Stored data:
'''

(* ===== verification/KString.v ===== *)
(** * Memory and string functions of the kernel

    [rt_mem*] and [rt_str*] of [src/kservice.c] on byte memory.  [rt_memset] and
    [rt_memcpy] work word by word where they can; they are compared with the byte
    loops of [Bytes], which the other components use.  A string is a sequence of
    non-zero bytes followed by a zero byte; plain [char] is unsigned on this
    processor.  Loops that look for the terminator get one unit of fuel per
    mapped byte. *)

From S2P Require Import Prelude Bytes.
Import Bytes.

Module KString.

(** ** Filling and copying *)

Definition LBLOCKSIZE : Z := 4.
Definition UNALIGNED (x : Z) : bool := negb (Z.land x (LBLOCKSIZE - 1) =? 0).

(** The two word loops of [rt_memset]: four words, then one word at a time. *)
Fixpoint set_big (fuel : nat) (a count buffer : Z) (m : gmap Z Z) : option (Z * Z * memory) :=
  if 4 * LBLOCKSIZE <=? count then
    match fuel with
    | O => None
    | S fuel =>
        m ← store 4 a buffer m;
        m ← store 4 (a + 4) buffer m;
        m ← store 4 (a + 8) buffer m;
        m ← store 4 (a + 12) buffer m;
        set_big fuel (a + 16) (count - 4 * LBLOCKSIZE) buffer m
    end
  else Some (a, count, m).

Fixpoint set_words (fuel : nat) (a count buffer : Z) (m : gmap Z Z) : option (Z * Z * memory) :=
  if LBLOCKSIZE <=? count then
    match fuel with
    | O => None
    | S fuel => m ← store 4 a buffer m; set_words fuel (a + 4) (count - LBLOCKSIZE) buffer m
    end
  else Some (a, count, m).

(** The remainder is the byte loop [memset]. *)
Definition rt_memset (s c count : Z) (m : gmap Z Z) : option memory :=
  let d := Z.land c 0xff in
  '(a, count, m) ←
    (if negb (count <? LBLOCKSIZE) && negb (UNALIGNED s) then
       let buffer := Z.lor (Z.shiftl d 8) d in
       let buffer := u32 (Z.lor buffer (Z.shiftl buffer 16)) in
       '(a, count, m) ← set_big (Z.to_nat count) s count buffer m;
       set_words (Z.to_nat count) a count buffer m
     else Some (s, count, m));
  memset (Z.to_nat count) a d m.

(** One [*aligned_dst++ = *aligned_src++]. *)
Definition copy_word (dst src : Z) (m : gmap Z Z) : option memory :=
  v ← load 4 src m; store 4 dst v m.

Fixpoint copy_big (fuel : nat) (dst src len : Z) (m : gmap Z Z) : option (Z * Z * Z * memory) :=
  if 16 <=? len then
    match fuel with
    | O => None
    | S fuel =>
        m ← copy_word dst src m;
        m ← copy_word (dst + 4) (src + 4) m;
        m ← copy_word (dst + 8) (src + 8) m;
        m ← copy_word (dst + 12) (src + 12) m;
        copy_big fuel (dst + 16) (src + 16) (len - 16) m
    end
  else Some (dst, src, len, m).

Fixpoint copy_words (fuel : nat) (dst src len : Z) (m : gmap Z Z) : option (Z * Z * Z * memory) :=
  if 4 <=? len then
    match fuel with
    | O => None
    | S fuel => m ← copy_word dst src m; copy_words fuel (dst + 4) (src + 4) (len - 4) m
    end
  else Some (dst, src, len, m).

'''

What is needed: Write out the material above exactly, please, from its first line up to and including the line where "Definition LBLOCKSIZE : Z := 4." appears, and stop there.

Written reply:
(* ===== verification/KString.v ===== *)
(** * Memory and string functions of the kernel

    [rt_mem*] and [rt_str*] of [src/kservice.c] on byte memory.  [rt_memset] and
    [rt_memcpy] work word by word where they can; they are compared with the byte
    loops of [Bytes], which the other components use.  A string is a sequence of
    non-zero bytes followed by a zero byte; plain [char] is unsigned on this
    processor.  Loops that look for the terminator get one unit of fuel per
    mapped byte. *)

From S2P Require Import Prelude Bytes.
Import Bytes.

Module KString.

(** ** Filling and copying *)

Definition LBLOCKSIZE : Z := 4.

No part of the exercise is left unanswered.